(Collected data entries)
--

(** * Secure music-copyright application: integrity and access-control pipeline

    A shallow embedding of the Python modules [checksum.py], [encryption.py],
    [user_manager.py], [database.py] and [artefact_manager.py], together with
    the properties of the artefact pipeline established on it.

    Conventions of the embedding:
    - Python [bytes] are [list byte]; Python [str] is [string]; Python [int]
      is [Z].
    - A Python call that may raise is a computation returning [result]:
      [Ok v] for a normal return, [Raise e] for an exception [e].
    - The operating system (files, console, clock, entropy pool) and the
      SQLite tables are fields of an explicit [world] that every operation of
      the artefact manager threads through. *)

From Stdlib Require Import ZArith List String Ascii Lia Bool.
From Stdlib.Strings Require Import Byte.
From stdpp Require Import gmap strings pretty.
Import ListNotations.

Local Open Scope Z_scope.

(** ** Bytes *)

#[global] Instance byte_eq_dec : EqDecision byte.
Proof.
  intros a b. destruct (N.eq_dec (Byte.to_N a) (Byte.to_N b)) as [E | E].
  - left. apply (f_equal Byte.of_N) in E. rewrite !Byte.of_to_N in E. congruence.
  - right. congruence.
Defined.

Module Bytes.

Definition to_Z (b : byte) : Z := Z.of_N (Byte.to_N b).

Definition of_Z (z : Z) : byte :=
  match Byte.of_N (Z.to_N (z mod 256)) with
  | Some b => b
  | None => x00
  end.

Definition xor (a b : byte) : byte := of_Z (Z.lxor (to_Z a) (to_Z b)).

(** [bytes(a ^ b for a, b in zip(xs, ys))]: stops at the shorter argument. *)
Fixpoint xor_list (xs ys : list byte) : list byte :=
  match xs, ys with
  | x :: xs', y :: ys' => xor x y :: xor_list xs' ys'
  | _, _ => []
  end.

(** Big-endian encoding of [z] on [n] bytes (the low [8n] bits of [z]). *)
Fixpoint be_encode (n : nat) (z : Z) : list byte :=
  match n with
  | O => []
  | S n' => of_Z (Z.shiftr z (8 * Z.of_nat n')) :: be_encode n' z
  end.

(** Big-endian decoding of a byte string to a non-negative integer. *)
Definition be_decode (bs : list byte) : Z :=
  fold_left (fun acc b => Z.lor (Z.shiftl acc 8) (to_Z b)) bs 0.

Definition zeros (n : nat) : list byte := repeat x00 n.

(** The bytes of an ASCII string literal, as [b"..."] in Python. *)
Fixpoint of_string (s : string) : list byte :=
  match s with
  | EmptyString => []
  | String c s' => byte_of_ascii c :: of_string s'
  end.

Definition hex_digit (n : Z) : ascii :=
  if n <? 10 then ascii_of_N (Z.to_N (48 + n)) else ascii_of_N (Z.to_N (87 + n)).

(** [bytes.hex()]: two lower-case hexadecimal digits per byte. *)
Fixpoint hex (bs : list byte) : string :=
  match bs with
  | [] => EmptyString
  | b :: bs' =>
      String (hex_digit (Z.shiftr (to_Z b) 4))
        (String (hex_digit (Z.land (to_Z b) 15)) (hex bs'))
  end.

End Bytes.

(** ** hashlib.sha256

    [checksum.py] and [user_manager.py] call [hashlib.sha256] of the Python
    standard library; it is modelled by the algorithm it implements
    (FIPS 180-4, section 6.2), on 32-bit words represented in [Z]. *)

Module SHA256.

Definition w32 (x : Z) : Z := x mod 2 ^ 32.
Definition add32 (x y : Z) : Z := w32 (x + y).
Definition rotr (n x : Z) : Z :=
  Z.lor (Z.shiftr x n) (w32 (Z.shiftl x (32 - n))).
Definition not32 (x : Z) : Z := Z.lxor x (2 ^ 32 - 1).

Definition Ch (x y z : Z) : Z := Z.lxor (Z.land x y) (Z.land (not32 x) z).
Definition Maj (x y z : Z) : Z :=
  Z.lxor (Z.lxor (Z.land x y) (Z.land x z)) (Z.land y z).
Definition Sigma0 (x : Z) : Z := Z.lxor (Z.lxor (rotr 2 x) (rotr 13 x)) (rotr 22 x).
Definition Sigma1 (x : Z) : Z := Z.lxor (Z.lxor (rotr 6 x) (rotr 11 x)) (rotr 25 x).
Definition sigma0 (x : Z) : Z := Z.lxor (Z.lxor (rotr 7 x) (rotr 18 x)) (Z.shiftr x 3).
Definition sigma1 (x : Z) : Z := Z.lxor (Z.lxor (rotr 17 x) (rotr 19 x)) (Z.shiftr x 10).

(** The round constants are the first 32 bits of the fractional parts of
    the cube roots of the first 64 primes; the initial hash value takes the
    square roots of the first 8 primes. *)
Definition is_prime (n : nat) : bool :=
  (1 <? n)%nat && forallb (fun d => negb (n mod d =? 0)%nat) (seq 2 (n - 2)).

Definition primes : list Z := map Z.of_nat (filter is_prime (seq 2 310)).

(** The largest [r] below [2 ^ bits] with [r ^ 3 <= n]. *)
Definition cube_root (bits : nat) (n : Z) : Z :=
  fold_left
    (fun r i => let r' := r + 2 ^ Z.of_nat i in if r' ^ 3 <=? n then r' else r)
    (rev (seq 0 bits)) 0.

Definition K : list Z :=
  Eval vm_compute in map (fun p => w32 (cube_root 36 (p * 2 ^ 96))) (firstn 64 primes).

(** The eight working variables / chaining values. *)
Record state := State
  { sa : Z; sb : Z; sc : Z; sd : Z; se : Z; sf : Z; sg : Z; sh : Z }.

Definition iv_word (i : nat) : Z :=
  w32 (Z.sqrt (nth i primes 0 * 2 ^ 64)).

Definition H0 : state :=
  Eval vm_compute in
    State (iv_word 0) (iv_word 1) (iv_word 2) (iv_word 3)
          (iv_word 4) (iv_word 5) (iv_word 6) (iv_word 7).

(** Padding: a [0x80] byte, zero bytes up to 56 modulo 64, then the message
    length in bits on 8 bytes. *)
Definition pad (msg : list byte) : list byte :=
  let len := Z.of_nat (List.length msg) in
  let k := Z.to_nat ((55 - len) mod 64) in
  msg ++ [x80] ++ Bytes.zeros k ++ Bytes.be_encode 8 (8 * len).

(** The [i]-th 32-bit big-endian word of a block. *)
Definition word_at (block : list byte) (i : nat) : Z :=
  Bytes.be_decode (firstn 4 (skipn (4 * i) block)).

Definition schedule (block : list byte) : list Z :=
  fold_left
    (fun W t =>
       W ++ [add32 (add32 (sigma1 (nth (t - 2) W 0)) (nth (t - 7) W 0))
                   (add32 (sigma0 (nth (t - 15) W 0)) (nth (t - 16) W 0))])
    (seq 16 48) (map (word_at block) (seq 0 16)).

Definition round (W : list Z) (s : state) (t : nat) : state :=
  let T1 := add32 (add32 (add32 (sh s) (Sigma1 (se s)))
                         (add32 (Ch (se s) (sf s) (sg s)) (nth t K 0)))
                  (nth t W 0) in
  let T2 := add32 (Sigma0 (sa s)) (Maj (sa s) (sb s) (sc s)) in
  State (add32 T1 T2) (sa s) (sb s) (sc s) (add32 (sd s) T1) (se s) (sf s) (sg s).

Definition compress (h : state) (block : list byte) : state :=
  let s := fold_left (round (schedule block)) (seq 0 64) h in
  State (add32 (sa h) (sa s)) (add32 (sb h) (sb s)) (add32 (sc h) (sc s))
        (add32 (sd h) (sd s)) (add32 (se h) (se s)) (add32 (sf h) (sf s))
        (add32 (sg h) (sg s)) (add32 (sh h) (sh s)).

Definition block_at (padded : list byte) (i : nat) : list byte :=
  firstn 64 (skipn (64 * i) padded).

Definition final_state (msg : list byte) : state :=
  let padded := pad msg in
  fold_left (fun h i => compress h (block_at padded i))
            (seq 0 (List.length padded / 64)) H0.

(** [hashlib.sha256(msg).digest()] *)
Definition digest (msg : list byte) : list byte :=
  let s := final_state msg in
  flat_map (Bytes.be_encode 4)
    [sa s; sb s; sc s; sd s; se s; sf s; sg s; sh s].

(** [hashlib.sha256(msg).hexdigest()] *)
Definition hexdigest (msg : list byte) : string := Bytes.hex (digest msg).

End SHA256.

(** ** AES (FIPS 197) and GCM (NIST SP 800-38D)

    [encryption.py] calls [cryptography]'s [AESGCM]; the primitive is
    modelled by the algorithms it implements.  Inside this module a byte is
    an integer in [0, 256). *)

Module AES.
(** [msg => ({ role: msg.role, content: msg.content })] *)
Definition to_ollama_message (msg : value) : completion value :=
  role <~ get_prop msg "role" ;;
  content <~ get_prop msg "content" ;;
  Normal (VObj [("role", role); ("content", content)]).

(** [messages.map(...)]: only an array has the method. *)
Definition messages_map (messages : value) : completion (list value) :=
  match messages with
  | VArr items => map_c to_ollama_message items
  | VUndefined | VNull => Throw (type_error (cannot_read messages "map"))
  | _ => Throw (type_error (not_a_function "messages.map"))
  end.

(** Lines 61 to 68: the text of the answer. *)
Definition extract_text (data : value) : completion value :=
  message <~ get_prop data "message" ;;
  content <~ (if truthy message then get_prop message "content"
              else Normal message) ;;
  if truthy content then get_prop message "content"
  else
    response <~ get_prop data "response" ;;
    if truthy response then Normal response
    else Normal (VStr placeholder).

(** Lines 71 to 81: the list of model descriptors. *)
Definition model_list (data : value) : list value :=
  match data with
  | VArr items => items
  | VObj props =>
      match lookup "models" props with
      | VArr items => items
      | _ =>
          match lookup "data" props with
          | VArr items => items
          | _ => []
          end
      end
  | _ => []
  end.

--

WORK TASK: Would you print exactly, and only, the lines of the data above from the line with "Definition K : list" through the line with "w32 (Z.sqrt (nth i primes 0 * 2 ^ 64)).", inclusive?

TASK SOLUTION:
Definition K : list Z :=
  Eval vm_compute in map (fun p => w32 (cube_root 36 (p * 2 ^ 96))) (firstn 64 primes).

(** The eight working variables / chaining values. *)
Record state := State
  { sa : Z; sb : Z; sc : Z; sd : Z; se : Z; sf : Z; sg : Z; sh : Z }.

Definition iv_word (i : nat) : Z :=
  w32 (Z.sqrt (nth i primes 0 * 2 ^ 64)).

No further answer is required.